- What this task involves -
In the entries, find all lines that hold the word "direction" and copy them.

- Data -

=======

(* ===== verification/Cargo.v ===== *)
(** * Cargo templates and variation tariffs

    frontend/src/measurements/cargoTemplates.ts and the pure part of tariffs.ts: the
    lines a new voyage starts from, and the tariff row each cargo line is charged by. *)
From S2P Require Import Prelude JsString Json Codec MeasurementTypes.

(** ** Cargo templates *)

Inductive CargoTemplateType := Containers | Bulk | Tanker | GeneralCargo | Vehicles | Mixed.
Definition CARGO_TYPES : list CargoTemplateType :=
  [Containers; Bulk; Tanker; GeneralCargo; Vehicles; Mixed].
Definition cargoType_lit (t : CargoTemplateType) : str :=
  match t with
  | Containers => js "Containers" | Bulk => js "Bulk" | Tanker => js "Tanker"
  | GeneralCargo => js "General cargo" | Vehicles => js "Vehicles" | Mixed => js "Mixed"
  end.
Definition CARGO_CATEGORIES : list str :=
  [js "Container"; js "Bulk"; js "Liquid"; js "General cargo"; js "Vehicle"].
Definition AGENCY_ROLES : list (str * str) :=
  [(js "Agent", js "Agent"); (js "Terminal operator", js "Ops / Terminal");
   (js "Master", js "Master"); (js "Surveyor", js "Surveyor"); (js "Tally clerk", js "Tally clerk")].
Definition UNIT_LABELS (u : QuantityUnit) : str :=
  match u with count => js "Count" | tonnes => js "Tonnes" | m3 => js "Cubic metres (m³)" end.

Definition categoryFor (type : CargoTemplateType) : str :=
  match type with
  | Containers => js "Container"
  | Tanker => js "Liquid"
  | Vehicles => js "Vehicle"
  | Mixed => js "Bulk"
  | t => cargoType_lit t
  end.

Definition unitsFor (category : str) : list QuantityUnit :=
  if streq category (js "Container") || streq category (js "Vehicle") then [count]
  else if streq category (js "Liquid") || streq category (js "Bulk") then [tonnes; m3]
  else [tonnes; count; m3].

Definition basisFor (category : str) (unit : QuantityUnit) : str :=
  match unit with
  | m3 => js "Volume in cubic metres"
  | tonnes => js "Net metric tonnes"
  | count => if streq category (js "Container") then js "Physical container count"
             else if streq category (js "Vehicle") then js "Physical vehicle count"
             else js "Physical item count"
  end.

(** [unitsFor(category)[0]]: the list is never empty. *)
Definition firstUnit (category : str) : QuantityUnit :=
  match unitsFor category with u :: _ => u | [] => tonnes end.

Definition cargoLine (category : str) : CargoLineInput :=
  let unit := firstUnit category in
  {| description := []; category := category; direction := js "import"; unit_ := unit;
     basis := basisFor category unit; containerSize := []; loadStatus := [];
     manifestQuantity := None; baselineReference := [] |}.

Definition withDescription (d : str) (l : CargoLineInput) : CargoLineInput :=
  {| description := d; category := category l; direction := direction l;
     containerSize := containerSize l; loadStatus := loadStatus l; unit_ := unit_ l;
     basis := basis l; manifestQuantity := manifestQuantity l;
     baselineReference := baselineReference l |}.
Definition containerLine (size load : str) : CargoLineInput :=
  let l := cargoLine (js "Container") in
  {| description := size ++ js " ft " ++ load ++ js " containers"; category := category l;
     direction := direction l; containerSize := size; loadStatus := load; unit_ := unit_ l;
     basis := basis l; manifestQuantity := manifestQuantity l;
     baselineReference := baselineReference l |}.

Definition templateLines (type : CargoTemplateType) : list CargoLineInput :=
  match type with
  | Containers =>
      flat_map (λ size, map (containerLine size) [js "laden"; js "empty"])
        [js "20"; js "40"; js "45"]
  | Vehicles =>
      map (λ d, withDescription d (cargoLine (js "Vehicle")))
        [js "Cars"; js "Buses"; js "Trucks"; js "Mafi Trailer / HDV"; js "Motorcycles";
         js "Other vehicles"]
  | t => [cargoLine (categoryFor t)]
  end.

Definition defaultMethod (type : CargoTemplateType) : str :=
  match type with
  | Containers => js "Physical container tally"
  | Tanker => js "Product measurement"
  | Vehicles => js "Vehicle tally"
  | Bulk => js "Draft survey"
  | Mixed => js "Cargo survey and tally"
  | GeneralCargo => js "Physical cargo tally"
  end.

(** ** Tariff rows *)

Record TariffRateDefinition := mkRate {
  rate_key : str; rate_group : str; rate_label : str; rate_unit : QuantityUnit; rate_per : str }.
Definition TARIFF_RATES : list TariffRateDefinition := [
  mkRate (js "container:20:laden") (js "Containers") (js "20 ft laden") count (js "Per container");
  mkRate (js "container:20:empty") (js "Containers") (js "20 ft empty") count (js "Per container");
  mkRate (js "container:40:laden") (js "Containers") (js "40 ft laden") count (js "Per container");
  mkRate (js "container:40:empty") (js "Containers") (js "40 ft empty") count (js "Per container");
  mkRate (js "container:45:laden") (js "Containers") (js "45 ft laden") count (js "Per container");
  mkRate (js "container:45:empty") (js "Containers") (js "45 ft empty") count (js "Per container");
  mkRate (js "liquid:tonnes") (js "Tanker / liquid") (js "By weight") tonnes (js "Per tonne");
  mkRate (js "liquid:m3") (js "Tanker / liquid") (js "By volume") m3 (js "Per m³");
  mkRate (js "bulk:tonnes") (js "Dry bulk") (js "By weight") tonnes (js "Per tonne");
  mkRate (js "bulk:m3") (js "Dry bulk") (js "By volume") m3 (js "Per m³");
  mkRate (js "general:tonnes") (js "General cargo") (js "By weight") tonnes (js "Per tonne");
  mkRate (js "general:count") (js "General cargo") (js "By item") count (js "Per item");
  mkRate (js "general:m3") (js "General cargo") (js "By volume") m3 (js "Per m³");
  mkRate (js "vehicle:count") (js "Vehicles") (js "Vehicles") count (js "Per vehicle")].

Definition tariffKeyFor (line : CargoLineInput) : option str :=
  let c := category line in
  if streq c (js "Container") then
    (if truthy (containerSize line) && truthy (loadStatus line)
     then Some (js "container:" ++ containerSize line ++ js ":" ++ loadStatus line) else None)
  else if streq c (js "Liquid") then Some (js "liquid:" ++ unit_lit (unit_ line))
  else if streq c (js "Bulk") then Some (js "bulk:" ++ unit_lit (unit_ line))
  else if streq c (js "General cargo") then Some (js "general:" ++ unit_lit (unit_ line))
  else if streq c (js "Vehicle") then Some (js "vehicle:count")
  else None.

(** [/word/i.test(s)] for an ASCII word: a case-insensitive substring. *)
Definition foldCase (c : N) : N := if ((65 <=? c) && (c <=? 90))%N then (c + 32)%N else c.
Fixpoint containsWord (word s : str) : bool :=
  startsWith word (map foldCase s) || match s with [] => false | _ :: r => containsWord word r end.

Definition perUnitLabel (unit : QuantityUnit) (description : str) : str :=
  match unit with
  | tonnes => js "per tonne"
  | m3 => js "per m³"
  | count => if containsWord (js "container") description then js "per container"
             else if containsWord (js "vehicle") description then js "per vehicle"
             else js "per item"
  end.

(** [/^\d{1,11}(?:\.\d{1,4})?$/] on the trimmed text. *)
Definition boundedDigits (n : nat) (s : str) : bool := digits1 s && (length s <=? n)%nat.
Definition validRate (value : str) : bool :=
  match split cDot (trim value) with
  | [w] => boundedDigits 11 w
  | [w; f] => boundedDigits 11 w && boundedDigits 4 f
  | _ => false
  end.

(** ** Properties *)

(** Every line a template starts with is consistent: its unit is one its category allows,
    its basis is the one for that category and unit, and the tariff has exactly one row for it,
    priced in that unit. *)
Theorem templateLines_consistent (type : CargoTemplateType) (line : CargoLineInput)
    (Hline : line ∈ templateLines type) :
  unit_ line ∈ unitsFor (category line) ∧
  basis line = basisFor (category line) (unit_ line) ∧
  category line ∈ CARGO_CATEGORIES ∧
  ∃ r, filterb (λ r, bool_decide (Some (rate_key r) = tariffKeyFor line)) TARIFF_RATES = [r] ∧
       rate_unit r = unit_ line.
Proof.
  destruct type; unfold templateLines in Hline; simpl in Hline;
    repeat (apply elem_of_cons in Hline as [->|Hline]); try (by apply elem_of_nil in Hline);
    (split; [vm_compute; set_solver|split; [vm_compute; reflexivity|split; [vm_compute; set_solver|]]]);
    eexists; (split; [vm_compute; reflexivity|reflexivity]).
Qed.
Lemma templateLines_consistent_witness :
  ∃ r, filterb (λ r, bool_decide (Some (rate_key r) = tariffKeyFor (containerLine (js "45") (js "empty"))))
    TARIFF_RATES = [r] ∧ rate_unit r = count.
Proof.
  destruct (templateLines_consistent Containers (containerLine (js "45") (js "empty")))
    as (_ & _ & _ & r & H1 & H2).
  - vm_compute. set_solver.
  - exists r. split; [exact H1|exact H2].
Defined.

=======

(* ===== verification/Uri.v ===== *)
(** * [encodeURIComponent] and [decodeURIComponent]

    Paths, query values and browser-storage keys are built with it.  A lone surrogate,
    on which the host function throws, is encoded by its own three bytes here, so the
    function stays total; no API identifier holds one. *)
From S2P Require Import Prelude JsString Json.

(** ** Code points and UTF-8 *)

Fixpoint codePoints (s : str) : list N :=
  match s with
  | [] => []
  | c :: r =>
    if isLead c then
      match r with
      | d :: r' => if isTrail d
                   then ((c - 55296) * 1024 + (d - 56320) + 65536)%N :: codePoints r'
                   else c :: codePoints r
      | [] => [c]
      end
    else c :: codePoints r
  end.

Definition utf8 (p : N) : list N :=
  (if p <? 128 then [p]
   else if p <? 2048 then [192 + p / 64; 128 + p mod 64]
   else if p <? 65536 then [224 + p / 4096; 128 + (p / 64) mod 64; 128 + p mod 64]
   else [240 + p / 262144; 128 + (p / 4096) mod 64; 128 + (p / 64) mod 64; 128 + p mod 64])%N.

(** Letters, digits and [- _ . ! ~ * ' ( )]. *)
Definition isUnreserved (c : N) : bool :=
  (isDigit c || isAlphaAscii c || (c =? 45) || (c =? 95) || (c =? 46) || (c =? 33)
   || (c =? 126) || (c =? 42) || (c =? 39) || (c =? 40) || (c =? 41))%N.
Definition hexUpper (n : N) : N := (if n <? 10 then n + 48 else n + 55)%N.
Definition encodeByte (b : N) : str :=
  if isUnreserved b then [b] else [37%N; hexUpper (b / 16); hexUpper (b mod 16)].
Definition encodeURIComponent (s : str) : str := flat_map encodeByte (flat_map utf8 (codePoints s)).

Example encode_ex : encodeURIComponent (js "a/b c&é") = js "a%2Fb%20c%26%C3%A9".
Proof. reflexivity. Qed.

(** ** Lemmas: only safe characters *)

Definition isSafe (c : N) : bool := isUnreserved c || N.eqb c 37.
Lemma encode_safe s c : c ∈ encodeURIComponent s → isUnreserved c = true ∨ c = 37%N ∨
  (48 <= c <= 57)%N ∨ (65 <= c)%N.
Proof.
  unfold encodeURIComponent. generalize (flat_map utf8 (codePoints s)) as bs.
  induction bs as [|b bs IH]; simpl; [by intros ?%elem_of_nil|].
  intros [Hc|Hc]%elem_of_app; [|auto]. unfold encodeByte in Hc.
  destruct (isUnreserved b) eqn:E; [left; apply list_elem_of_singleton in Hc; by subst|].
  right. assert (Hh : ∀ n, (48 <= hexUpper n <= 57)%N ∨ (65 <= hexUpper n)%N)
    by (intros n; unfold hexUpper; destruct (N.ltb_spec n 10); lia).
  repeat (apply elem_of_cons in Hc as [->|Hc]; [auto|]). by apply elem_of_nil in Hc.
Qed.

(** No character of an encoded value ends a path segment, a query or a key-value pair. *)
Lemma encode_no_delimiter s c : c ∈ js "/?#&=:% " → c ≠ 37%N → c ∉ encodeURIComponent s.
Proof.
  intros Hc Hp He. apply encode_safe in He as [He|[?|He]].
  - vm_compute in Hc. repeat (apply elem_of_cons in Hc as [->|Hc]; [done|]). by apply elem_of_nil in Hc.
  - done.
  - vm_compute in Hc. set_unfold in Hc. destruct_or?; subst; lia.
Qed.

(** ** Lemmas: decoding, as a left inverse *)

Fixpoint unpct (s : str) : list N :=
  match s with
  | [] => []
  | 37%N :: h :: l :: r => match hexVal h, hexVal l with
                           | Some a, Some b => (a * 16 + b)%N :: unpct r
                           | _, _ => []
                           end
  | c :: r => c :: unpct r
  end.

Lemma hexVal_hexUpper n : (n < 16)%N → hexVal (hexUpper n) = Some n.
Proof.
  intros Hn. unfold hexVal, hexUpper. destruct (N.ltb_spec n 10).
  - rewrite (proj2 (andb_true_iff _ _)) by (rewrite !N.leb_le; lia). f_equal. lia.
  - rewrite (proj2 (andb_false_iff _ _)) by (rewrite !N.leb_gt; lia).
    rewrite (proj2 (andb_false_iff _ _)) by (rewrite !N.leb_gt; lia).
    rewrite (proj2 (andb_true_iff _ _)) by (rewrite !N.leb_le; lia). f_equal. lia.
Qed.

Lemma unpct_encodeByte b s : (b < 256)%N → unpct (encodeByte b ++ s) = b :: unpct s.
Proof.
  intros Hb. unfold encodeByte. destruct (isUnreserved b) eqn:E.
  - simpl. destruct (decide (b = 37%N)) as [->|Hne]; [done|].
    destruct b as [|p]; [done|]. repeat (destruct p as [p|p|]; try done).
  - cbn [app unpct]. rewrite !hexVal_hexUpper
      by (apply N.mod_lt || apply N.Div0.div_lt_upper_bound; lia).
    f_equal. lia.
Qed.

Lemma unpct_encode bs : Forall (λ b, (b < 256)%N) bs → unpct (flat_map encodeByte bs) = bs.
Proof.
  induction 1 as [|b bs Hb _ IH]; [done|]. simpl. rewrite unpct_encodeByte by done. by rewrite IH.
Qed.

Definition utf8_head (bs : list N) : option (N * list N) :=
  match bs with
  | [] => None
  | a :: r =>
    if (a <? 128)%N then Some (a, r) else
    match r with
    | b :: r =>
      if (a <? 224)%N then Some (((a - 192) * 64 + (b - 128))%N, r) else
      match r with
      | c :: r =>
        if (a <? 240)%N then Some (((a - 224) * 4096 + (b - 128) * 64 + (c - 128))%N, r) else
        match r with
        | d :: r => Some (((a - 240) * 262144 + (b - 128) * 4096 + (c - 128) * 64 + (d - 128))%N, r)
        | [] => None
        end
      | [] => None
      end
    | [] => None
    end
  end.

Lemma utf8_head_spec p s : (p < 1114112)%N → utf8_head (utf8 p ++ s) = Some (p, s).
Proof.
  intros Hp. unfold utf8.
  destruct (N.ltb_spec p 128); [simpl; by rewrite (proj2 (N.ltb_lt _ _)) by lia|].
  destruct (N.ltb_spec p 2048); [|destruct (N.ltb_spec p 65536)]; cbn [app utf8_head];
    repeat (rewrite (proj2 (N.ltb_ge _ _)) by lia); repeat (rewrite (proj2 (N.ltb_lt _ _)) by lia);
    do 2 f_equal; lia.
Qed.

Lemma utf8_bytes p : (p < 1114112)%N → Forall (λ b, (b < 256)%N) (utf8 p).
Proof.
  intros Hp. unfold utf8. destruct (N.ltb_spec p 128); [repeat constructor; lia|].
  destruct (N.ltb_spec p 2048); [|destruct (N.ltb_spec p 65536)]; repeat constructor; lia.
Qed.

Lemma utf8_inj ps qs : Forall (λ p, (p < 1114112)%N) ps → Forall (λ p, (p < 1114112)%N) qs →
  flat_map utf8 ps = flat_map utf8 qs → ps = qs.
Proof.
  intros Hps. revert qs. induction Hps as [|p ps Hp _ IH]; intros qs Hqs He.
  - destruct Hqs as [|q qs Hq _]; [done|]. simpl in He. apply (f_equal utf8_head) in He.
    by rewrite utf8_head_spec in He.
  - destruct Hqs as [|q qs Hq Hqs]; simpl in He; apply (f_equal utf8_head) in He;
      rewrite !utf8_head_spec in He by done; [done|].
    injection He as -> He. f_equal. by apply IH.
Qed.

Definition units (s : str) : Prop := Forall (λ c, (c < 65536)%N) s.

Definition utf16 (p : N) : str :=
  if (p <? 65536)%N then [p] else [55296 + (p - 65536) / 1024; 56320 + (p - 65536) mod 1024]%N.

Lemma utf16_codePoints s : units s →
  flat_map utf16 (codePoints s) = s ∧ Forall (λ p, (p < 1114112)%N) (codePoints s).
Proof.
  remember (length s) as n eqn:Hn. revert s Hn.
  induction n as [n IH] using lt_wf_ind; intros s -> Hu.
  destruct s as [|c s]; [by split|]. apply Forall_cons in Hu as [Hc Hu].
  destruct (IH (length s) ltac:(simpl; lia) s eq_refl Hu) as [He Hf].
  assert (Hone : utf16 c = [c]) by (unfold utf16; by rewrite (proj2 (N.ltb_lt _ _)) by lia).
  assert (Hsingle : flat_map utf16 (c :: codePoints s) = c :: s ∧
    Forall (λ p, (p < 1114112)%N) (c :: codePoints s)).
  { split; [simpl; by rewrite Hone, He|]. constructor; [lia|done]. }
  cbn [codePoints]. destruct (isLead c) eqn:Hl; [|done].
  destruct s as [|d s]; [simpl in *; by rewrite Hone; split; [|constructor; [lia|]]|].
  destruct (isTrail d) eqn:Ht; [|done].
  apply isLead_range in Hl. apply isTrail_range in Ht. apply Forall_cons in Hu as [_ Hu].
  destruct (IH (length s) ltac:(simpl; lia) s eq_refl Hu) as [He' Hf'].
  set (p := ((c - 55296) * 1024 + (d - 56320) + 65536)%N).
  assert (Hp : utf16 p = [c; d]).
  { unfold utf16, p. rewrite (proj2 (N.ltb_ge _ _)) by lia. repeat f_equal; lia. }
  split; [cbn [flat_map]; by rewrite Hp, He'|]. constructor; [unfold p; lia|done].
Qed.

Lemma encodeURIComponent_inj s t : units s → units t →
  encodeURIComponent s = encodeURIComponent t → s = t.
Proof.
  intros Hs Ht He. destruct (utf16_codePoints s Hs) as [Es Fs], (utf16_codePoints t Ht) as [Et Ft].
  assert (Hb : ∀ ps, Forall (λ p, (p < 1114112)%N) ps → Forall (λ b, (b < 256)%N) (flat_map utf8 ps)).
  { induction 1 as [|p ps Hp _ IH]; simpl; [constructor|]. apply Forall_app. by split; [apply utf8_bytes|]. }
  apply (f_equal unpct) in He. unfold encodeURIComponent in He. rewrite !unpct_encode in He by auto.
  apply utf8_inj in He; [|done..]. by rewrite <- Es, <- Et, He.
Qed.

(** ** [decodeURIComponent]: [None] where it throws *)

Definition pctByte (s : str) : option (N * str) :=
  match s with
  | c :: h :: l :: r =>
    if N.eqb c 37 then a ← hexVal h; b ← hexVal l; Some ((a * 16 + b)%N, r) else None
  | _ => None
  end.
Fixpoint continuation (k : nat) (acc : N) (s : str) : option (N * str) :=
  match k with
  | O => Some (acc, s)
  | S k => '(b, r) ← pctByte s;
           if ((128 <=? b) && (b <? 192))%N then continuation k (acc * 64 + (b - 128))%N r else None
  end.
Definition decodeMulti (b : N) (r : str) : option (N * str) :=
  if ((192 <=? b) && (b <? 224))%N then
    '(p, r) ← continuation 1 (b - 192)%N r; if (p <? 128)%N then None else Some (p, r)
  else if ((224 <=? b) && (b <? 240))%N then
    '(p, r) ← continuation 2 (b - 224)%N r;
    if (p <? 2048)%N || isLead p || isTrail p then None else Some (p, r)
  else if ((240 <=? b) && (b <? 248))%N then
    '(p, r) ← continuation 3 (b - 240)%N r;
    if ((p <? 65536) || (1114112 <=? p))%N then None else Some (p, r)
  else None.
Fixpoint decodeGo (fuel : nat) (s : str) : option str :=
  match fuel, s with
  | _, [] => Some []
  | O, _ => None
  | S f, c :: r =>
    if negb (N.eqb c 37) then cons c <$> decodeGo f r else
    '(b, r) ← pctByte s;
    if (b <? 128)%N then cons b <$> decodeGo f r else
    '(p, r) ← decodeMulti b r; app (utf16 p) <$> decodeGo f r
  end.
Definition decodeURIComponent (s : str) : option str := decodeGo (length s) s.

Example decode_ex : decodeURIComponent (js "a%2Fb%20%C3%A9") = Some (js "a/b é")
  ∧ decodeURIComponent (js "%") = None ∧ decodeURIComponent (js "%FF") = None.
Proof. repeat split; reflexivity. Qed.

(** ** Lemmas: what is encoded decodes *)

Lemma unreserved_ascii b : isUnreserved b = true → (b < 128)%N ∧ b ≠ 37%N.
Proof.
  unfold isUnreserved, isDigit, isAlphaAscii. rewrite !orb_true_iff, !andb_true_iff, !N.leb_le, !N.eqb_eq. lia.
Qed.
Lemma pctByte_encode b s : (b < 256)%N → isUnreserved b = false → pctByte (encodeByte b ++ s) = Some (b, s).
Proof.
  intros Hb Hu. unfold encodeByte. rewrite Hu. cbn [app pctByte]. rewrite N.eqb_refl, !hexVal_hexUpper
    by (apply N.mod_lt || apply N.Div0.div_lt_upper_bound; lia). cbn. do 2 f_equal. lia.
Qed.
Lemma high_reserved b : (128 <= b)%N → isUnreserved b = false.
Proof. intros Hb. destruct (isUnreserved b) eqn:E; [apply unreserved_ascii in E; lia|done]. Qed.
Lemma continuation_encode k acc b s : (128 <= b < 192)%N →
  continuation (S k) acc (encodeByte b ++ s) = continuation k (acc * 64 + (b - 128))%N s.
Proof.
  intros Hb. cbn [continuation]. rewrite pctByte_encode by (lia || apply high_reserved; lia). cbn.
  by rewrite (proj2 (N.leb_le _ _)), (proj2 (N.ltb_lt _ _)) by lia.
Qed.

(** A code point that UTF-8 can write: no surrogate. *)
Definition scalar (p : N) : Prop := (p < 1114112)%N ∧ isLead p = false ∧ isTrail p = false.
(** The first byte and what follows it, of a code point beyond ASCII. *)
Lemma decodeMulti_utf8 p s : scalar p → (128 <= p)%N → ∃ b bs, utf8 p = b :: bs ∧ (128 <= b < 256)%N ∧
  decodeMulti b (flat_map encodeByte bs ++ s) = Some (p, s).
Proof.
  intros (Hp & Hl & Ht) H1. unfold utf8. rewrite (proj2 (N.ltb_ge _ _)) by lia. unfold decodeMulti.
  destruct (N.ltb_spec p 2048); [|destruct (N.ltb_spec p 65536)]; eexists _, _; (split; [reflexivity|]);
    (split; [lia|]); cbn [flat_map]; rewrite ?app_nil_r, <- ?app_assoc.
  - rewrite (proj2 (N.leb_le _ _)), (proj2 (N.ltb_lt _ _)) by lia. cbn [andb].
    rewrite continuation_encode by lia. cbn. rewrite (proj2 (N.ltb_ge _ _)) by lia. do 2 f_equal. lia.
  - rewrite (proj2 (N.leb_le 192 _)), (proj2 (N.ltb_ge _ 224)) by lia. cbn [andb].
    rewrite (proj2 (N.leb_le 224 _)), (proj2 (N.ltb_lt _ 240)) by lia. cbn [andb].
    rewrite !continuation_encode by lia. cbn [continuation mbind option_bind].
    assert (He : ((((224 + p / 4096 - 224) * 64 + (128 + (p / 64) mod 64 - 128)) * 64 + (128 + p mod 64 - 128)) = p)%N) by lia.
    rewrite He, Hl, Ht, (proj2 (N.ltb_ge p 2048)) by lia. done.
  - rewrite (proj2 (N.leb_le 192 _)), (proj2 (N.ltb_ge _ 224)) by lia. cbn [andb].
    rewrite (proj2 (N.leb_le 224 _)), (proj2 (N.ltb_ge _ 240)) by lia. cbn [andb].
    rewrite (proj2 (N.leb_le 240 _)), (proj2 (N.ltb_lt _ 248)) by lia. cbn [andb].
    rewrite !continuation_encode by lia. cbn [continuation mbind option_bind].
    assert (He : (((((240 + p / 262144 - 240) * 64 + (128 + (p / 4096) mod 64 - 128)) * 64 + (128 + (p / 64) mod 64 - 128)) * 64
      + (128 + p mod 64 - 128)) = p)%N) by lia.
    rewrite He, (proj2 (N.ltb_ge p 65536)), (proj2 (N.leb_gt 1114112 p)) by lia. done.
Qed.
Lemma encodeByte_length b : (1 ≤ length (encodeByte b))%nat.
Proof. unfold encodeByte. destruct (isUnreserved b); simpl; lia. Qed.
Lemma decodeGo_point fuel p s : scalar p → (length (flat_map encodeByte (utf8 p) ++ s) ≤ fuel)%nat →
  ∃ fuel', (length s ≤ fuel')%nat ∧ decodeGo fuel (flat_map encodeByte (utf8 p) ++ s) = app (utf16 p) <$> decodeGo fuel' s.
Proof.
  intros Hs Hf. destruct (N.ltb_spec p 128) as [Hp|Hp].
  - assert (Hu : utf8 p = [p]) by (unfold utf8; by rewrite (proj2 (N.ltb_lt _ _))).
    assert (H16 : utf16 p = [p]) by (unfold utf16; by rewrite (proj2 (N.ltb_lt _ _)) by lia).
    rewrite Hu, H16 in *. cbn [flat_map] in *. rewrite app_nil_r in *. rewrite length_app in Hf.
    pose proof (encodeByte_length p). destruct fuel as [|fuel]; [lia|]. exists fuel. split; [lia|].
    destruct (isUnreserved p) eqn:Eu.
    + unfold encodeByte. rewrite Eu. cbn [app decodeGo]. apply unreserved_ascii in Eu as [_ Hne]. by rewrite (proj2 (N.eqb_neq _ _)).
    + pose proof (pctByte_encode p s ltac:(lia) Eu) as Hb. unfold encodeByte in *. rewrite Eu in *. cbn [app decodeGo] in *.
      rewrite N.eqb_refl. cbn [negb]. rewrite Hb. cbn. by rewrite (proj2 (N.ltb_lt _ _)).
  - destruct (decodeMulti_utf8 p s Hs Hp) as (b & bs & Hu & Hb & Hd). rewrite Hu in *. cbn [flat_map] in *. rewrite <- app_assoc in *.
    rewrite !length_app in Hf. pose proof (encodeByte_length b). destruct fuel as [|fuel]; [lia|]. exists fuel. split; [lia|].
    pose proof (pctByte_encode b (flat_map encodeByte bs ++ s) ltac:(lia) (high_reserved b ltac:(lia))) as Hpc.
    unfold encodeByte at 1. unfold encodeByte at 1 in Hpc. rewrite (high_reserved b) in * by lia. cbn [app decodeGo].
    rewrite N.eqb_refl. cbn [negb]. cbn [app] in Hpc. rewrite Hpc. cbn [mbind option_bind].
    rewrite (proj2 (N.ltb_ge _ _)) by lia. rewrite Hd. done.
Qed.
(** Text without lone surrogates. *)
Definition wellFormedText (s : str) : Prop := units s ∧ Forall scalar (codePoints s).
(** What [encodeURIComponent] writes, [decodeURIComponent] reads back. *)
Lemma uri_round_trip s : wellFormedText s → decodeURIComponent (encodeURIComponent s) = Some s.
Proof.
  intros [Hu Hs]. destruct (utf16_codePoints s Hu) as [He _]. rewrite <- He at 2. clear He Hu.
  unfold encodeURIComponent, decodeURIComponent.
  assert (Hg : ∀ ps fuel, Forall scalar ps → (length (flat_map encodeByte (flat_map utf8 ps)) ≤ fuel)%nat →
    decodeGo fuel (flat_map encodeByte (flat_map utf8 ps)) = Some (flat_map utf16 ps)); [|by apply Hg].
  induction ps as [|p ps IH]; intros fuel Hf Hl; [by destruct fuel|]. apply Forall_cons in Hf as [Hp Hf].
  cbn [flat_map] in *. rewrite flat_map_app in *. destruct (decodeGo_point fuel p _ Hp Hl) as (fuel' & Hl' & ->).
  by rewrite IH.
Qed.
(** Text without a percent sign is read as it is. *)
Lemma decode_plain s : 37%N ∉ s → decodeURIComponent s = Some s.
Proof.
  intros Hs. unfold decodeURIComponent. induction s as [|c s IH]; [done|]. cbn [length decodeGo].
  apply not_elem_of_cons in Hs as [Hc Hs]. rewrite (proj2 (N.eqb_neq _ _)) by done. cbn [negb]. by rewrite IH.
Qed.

=======

- Solution to this task -
  {| description := []; category := category; direction := js "import"; unit_ := unit;
  {| description := d; category := category l; direction := direction l;
     direction := direction l; containerSize := size; loadStatus := load; unit_ := unit_ l;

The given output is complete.